(Exercise input begins)
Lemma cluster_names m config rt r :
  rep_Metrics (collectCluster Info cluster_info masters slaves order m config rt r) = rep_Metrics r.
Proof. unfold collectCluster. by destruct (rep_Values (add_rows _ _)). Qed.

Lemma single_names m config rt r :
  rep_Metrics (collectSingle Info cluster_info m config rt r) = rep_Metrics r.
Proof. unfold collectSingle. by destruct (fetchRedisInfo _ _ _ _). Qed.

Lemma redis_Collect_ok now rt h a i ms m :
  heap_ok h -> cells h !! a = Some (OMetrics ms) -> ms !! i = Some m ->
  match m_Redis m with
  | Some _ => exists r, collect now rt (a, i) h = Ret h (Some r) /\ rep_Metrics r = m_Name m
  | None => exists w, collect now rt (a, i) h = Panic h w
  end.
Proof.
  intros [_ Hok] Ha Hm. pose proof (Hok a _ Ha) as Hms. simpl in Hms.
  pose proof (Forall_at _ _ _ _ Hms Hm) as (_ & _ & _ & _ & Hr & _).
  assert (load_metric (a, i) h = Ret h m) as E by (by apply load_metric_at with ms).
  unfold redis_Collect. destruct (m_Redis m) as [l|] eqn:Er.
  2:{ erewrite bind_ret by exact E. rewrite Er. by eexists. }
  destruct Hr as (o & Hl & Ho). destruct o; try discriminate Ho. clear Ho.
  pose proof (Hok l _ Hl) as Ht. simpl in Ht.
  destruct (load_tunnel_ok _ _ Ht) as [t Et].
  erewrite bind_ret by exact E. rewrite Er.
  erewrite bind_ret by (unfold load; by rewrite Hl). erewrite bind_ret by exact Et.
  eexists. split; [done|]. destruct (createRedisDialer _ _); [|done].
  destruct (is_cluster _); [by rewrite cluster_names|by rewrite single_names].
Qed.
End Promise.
(Exercise input ends)
» Exercise prompt
Write out exactly the lines above between the line with "Proof. unfold collectSingle." and the line with "pose proof (Forall_at", inclusive, and nothing beyond them.

» Solution to this problem
Proof. unfold collectSingle. by destruct (fetchRedisInfo _ _ _ _). Qed.

Lemma redis_Collect_ok now rt h a i ms m :
  heap_ok h -> cells h !! a = Some (OMetrics ms) -> ms !! i = Some m ->
  match m_Redis m with
  | Some _ => exists r, collect now rt (a, i) h = Ret h (Some r) /\ rep_Metrics r = m_Name m
  | None => exists w, collect now rt (a, i) h = Panic h w
  end.
Proof.
  intros [_ Hok] Ha Hm. pose proof (Hok a _ Ha) as Hms. simpl in Hms.
  pose proof (Forall_at _ _ _ _ Hms Hm) as (_ & _ & _ & _ & Hr & _).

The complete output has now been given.